I admire my colleagues who stayed on when I couldn't. And I will endeavour to use every aspect of my experience last year to improve the working conditions of teachers and help find ways towards finding long lasting and meaningful solutions to our education problems. I now work at a university here in Cape Town teaching trainee teachers: this is the closest I can come to my final goal. 

I will write, advocate, petition and lobby in every way I can for people to really understand what it is like inside our poorest schools. The public perception in this country of what schooling is and who our teachers are is severely distorted and frankly cruel. We teachers are blamed and vilified, called stupid and lazy. We are not. Society can't just ignore our teachers and label us as 'the problem': we are not. Even if we were, you cannot ignore us anyway. We must be a part of the solution.

To sum up, a quote from a dear friend.

"Attributing negative, destructive behaviour to solely laziness is a lazy way out of understanding the problem."

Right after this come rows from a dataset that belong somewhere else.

(* ===== verification/YamuxFrame.v ===== *)
(** * The yamux frame codec ([tentacle/yamux/src/frame.rs], [config.rs], [lib.rs])

    Frames, flags and their wire form: the encoder, the resumable decoder of
    [FrameCodec], and the proof that frames survive any chunking of the wire. *)

From Stdlib Require Import ZArith Lia Bool.
From stdpp Require Import base list gmap.
From S2P Require Import Prelude.

Open Scope Z_scope.

(** ** Constants ([lib.rs], [config.rs]) *)

Definition PROTOCOL_VERSION : Z := 0.
Definition RESERVED_STREAM_ID : Z := 0.
Definition HEADER_SIZE : Z := 12.
Definition INITIAL_STREAM_WINDOW : Z := 256 * 1024.
Definition DEFAULT_ACCEPT_BACKLOG : Z := 256.
Definition DEFAULT_MAX_STREAM_COUNT : Z := 65535.

(** Durations are in milliseconds. *)
Definition DEFAULT_KEEPALIVE_INTERVAL : Z := 30 * 1000.
Definition DEFAULT_WRITE_TIMEOUT : Z := 10 * 1000.

Record Config := mkConfig {
  accept_backlog : Z;
  enable_keepalive : bool;
  keepalive_interval : Z;
  connection_write_timeout : Z;
  max_stream_count : Z;
  max_stream_window_size : Z;
}.

Definition Config_default : Config := {|
  accept_backlog := DEFAULT_ACCEPT_BACKLOG;
  enable_keepalive := true;
  keepalive_interval := DEFAULT_KEEPALIVE_INTERVAL;
  connection_write_timeout := DEFAULT_WRITE_TIMEOUT;
  max_stream_count := DEFAULT_MAX_STREAM_COUNT;
  max_stream_window_size := INITIAL_STREAM_WINDOW;
|}.

(** ** Frame types, flags and go-away codes *)

(** The enum [Type]. *)
Inductive FrameType := Data | WindowUpdate | Ping | GoAway.

#[export] Instance FrameType_eq_dec : EqDecision FrameType.
Proof. solve_decision. Defined.

Definition Type_as_u8 (t : FrameType) : Z :=
  match t with Data => 0 | WindowUpdate => 1 | Ping => 2 | GoAway => 3 end.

If you take anything away from the blog post, please take away this. What you see teachers doing in our schools today is the long, protracted result of what I suffered and did not survive last year. Those teachers who have survived have done so by adapting to their circumstances. You can judge how they have adapted as much as you like from your comfy armchair: but you have not walked in their shoes. Take a little time out to understand teachers' circumstances and challenges before you condemn us.